Only one stretch of the data below is wanted: the lines starting at the one with "e, _ => failX e" and ending at the one with "cfg ← liftX", both included, given again exactly.

**********

(* ===== verification/Commands.v ===== *)
(** * The commands of [amber-store] ([userconfig.go], [socketpath.go], [sshsign.go], [cmd/amber-store])

    A command reads its arguments, the environment and the file system and calls the
    daemon; what it prints is the value it returns.  The file system is the one of
    Posix.v, and each of its calls may fail.  An agent and a terminal answer as
    [uenv] says.  Flags are arguments; the table of commands is left out. *)

From Stdlib Require Import Init.Byte.
From S2P Require Import Prelude Machine Key Chunkers FsEncode Instances FsRead PackRecord PackStream Packstore Parallel Inbox Text Sshsign Reference Refstore Gc Auth Server Routes Sync Remote Path Posix Ignore Ingest Tar TarFacts PathFacts TarSafety TarRestore AllowStore Remotes Daemon Client Admin Embedded Browse BrowseFits.
From Stdlib Require Import ZifyBool ZifyNat.
Local Open Scope Z_scope.

(** ** Files *)
Definition i_reg (i : inode) : bool := fmt (i_mode i) =? S_IFREG.

Definition sys_read_file (path : bytes) : X bytes := sys (λ w, b ← read_file (w_fs w) (w_cwd w) path; Ok (b, w_fs w)).

(** [open] for writing with [O_CREAT] and [O_TRUNC]; what is open is the inode.  A device
    or pipe keeps no content.  A name that does not exist is made if the path then leads to
    it, which it does not when it ends in a slash. *)
Definition truncated (now : Z) (i : inode) : inode :=
  if i_reg i then mkInode (i_mode i) (i_uid i) (i_gid i) now (i_rdev i) [] (i_xattrs i) else i.
Definition open_trunc (path : bytes) (mode : Z) (w : proc) : result (list bytes * FS) :=
  p ← resolve (w_fs w) (w_cwd w) true path;
  match w_fs w !! p with
  | Some i => if i_dir i then Err EISDIR else Ok (p, <[p := truncated (w_now w) i]> (w_fs w))
  | None =>
      let new := mkInode (masked S_IFREG mode w) (w_euid w) (w_egid w) (w_now w) 0 [] ∅ in
      let fs := touch (removelast p) (w_now w) (<[p := new]> (w_fs w)) in
      if bool_decide (p ≠ [] ∧ resolve fs (w_cwd w) true path = Ok p) then Ok (p, fs) else Err EISDIR
  end.
Definition sys_open_trunc (path : bytes) (mode : Z) : X (list bytes) := sys (open_trunc path mode).

(** [write] on it; a call that fails may have written a part. *)
Definition write_at (p : list bytes) (data : bytes) (w : proc) : proc :=
  set_fs (alter (λ i, if i_reg i then append_data data (w_now w) i else i) p (w_fs w)) w.
Definition sys_write_at (p : list bytes) (data : bytes) : X unit := λ w,
  match pop_event w with
  | (Fails e n, w) => (Err e, write_at p (take n data) w)
  | (Fine, w) => (Ok tt, write_at p data w)
  end.

(** [os.WriteFile] *)
Definition WriteFile (path data : bytes) (mode : Z) : X unit :=
  p ← sys_open_trunc path mode;
  r ← tryX (sys_write_at p data);
  c ← tryX sys_close;
  match r, c with
  | inr e, _ => failX e
  | inl _, inr e => failX e
  | inl _, inl _ => mret tt
  end.

(** ** The user *)
Record uenv `{SshSig} := mkUenv {
  Getenv : string → bytes;
  Getwd : result bytes;
  net_Dial : bytes → result unit;                      (* to the agent *)
  agent_Signers : bytes → result (list Signer);
  TTYPrompt : bytes → result bytes;
  u_Now : Z;
}.

(** [os.UserConfigDir] *)
Definition UserConfigDir (getenv : string → bytes) : result bytes :=
  let dir := getenv "XDG_CONFIG_HOME"%string in
  if bool_decide (dir = []) then
    let home := getenv "HOME"%string in
    if bool_decide (home = []) then Err (errors_New "neither $XDG_CONFIG_HOME nor $HOME are defined") else Ok (home ++ str "/.config")
  else if IsAbs dir then Ok dir else Err (errors_New "path in $XDG_CONFIG_HOME is relative").

(** ** [userconfig.go] *)
Definition ErrNotConfigured : string := "no user configured — run 'amber-store config-user <name>' first".

Record Config := mkConfig { cfg_User : bytes; cfg_SigningKey : bytes }.

Class UserJson := {
  cfg_MarshalIndent : Config → result bytes;
  cfg_Unmarshal : bytes → result Config;
}.
Class UserJsonLaws `{UserJson} := {
  cfg_Unmarshal_safe b : safe (cfg_Unmarshal b);
  cfg_Unmarshal_Marshal c b : utf8_ValidString (cfg_User c) = true → utf8_ValidString (cfg_SigningKey c) = true →
    cfg_MarshalIndent c = Ok b → cfg_Unmarshal (b ++ [x0a]) = Ok c;
}.

Section userconfig.
Context `{UserJson} (getenv : string → bytes).

Definition cfg_Path : result bytes :=
  let p := getenv "AMBER_STORE_CONFIG"%string in
  if negb (bool_decide (p = [])) then Ok p else
  dir ← wrap "resolving user config dir" (UserConfigDir getenv);
  Ok (Join dir (str "amber-store/config.json")).

Definition cfg_Load : X Config :=
  p ← liftX cfg_Path;
  r ← tryX (sys_read_file p);
  match r with
  | inr e => failX (if bool_decide (errors_Is e ErrNotExist) then errors_New ErrNotConfigured else e)
  | inl b =>
      cfg ← liftX (wrap "parsing %s" (cfg_Unmarshal b));
      if bool_decide (cfg_User cfg = []) then failX (errors_New ErrNotConfigured) else mret cfg
  end.

Definition cfg_Save (cfg : Config) : X unit :=
  p ← liftX cfg_Path;
  _ ← MkdirAll (S (length (Dir p))) (Dir p) 0x1C0;
  b ← liftX (cfg_MarshalIndent cfg);
  WriteFile p (b ++ [x0a]) 0x180.
End userconfig.

(** ** [socketpath.go] *)
Definition EnvVar : string := "AMBER_STORE_SOCKET".

(** The process runs as one user: its effective identity. *)
Definition fallbackDir (uid : Z) : bytes := Join (str "/tmp") (str "amber-store-" ++ FormatInt uid).

Definition private_info (uid : Z) (fi : FileInfo) : result unit :=
  if negb (info_IsDir fi) then Err (errors_New "is not a directory") else
  if negb (st_uid fi =? uid) then Err (errors_New "is owned by uid %d, not by us (uid %d)") else
  if negb (Z.land (st_mode fi) 0x3F =? 0) then Err (errors_New "has mode %04o, must not be accessible by group or others") else
  Ok tt.

Definition preparePrivateDir (dir : bytes) : X unit :=
  r ← tryX (sys_mkdir dir 0x1C0);
  match r with
  | inr e => if bool_decide (errors_Is e ErrExist) then mret tt else failX e
  | inl _ => mret tt
  end;;
  fi ← sys_stat false dir;
  uid ← euid;
  liftX (private_info uid fi).

Definition socket_Resolve (getenv : string → bytes) (flag : bytes) : X bytes :=
  if negb (bool_decide (flag = [])) then mret flag else
  let env := getenv EnvVar in
  if negb (bool_decide (env = [])) then mret env else
  let xdg := getenv "XDG_RUNTIME_DIR"%string in
  if IsAbs xdg then mret (Join xdg (str "amber-store.sock")) else
  uid ← euid;
  _ ← wrapX "default socket directory %s: %w (set --socket or %s)" (preparePrivateDir (fallbackDir uid));
  mret (Join (fallbackDir uid) (str "sock")).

**********

== Written solution ==
  | inr e, _ => failX e
  | inl _, inr e => failX e
  | inl _, inl _ => mret tt
  end.

(** ** The user *)
Record uenv `{SshSig} := mkUenv {
  Getenv : string → bytes;
  Getwd : result bytes;
  net_Dial : bytes → result unit;                      (* to the agent *)
  agent_Signers : bytes → result (list Signer);
  TTYPrompt : bytes → result bytes;
  u_Now : Z;
}.

(** [os.UserConfigDir] *)
Definition UserConfigDir (getenv : string → bytes) : result bytes :=
  let dir := getenv "XDG_CONFIG_HOME"%string in
  if bool_decide (dir = []) then
    let home := getenv "HOME"%string in
    if bool_decide (home = []) then Err (errors_New "neither $XDG_CONFIG_HOME nor $HOME are defined") else Ok (home ++ str "/.config")
  else if IsAbs dir then Ok dir else Err (errors_New "path in $XDG_CONFIG_HOME is relative").

(** ** [userconfig.go] *)
Definition ErrNotConfigured : string := "no user configured — run 'amber-store config-user <name>' first".

Record Config := mkConfig { cfg_User : bytes; cfg_SigningKey : bytes }.

Class UserJson := {
  cfg_MarshalIndent : Config → result bytes;
  cfg_Unmarshal : bytes → result Config;
}.
Class UserJsonLaws `{UserJson} := {
  cfg_Unmarshal_safe b : safe (cfg_Unmarshal b);
  cfg_Unmarshal_Marshal c b : utf8_ValidString (cfg_User c) = true → utf8_ValidString (cfg_SigningKey c) = true →
    cfg_MarshalIndent c = Ok b → cfg_Unmarshal (b ++ [x0a]) = Ok c;
}.

Section userconfig.
Context `{UserJson} (getenv : string → bytes).

Definition cfg_Path : result bytes :=
  let p := getenv "AMBER_STORE_CONFIG"%string in
  if negb (bool_decide (p = [])) then Ok p else
  dir ← wrap "resolving user config dir" (UserConfigDir getenv);
  Ok (Join dir (str "amber-store/config.json")).

Definition cfg_Load : X Config :=
  p ← liftX cfg_Path;
  r ← tryX (sys_read_file p);
  match r with
  | inr e => failX (if bool_decide (errors_Is e ErrNotExist) then errors_New ErrNotConfigured else e)
  | inl b =>
      cfg ← liftX (wrap "parsing %s" (cfg_Unmarshal b));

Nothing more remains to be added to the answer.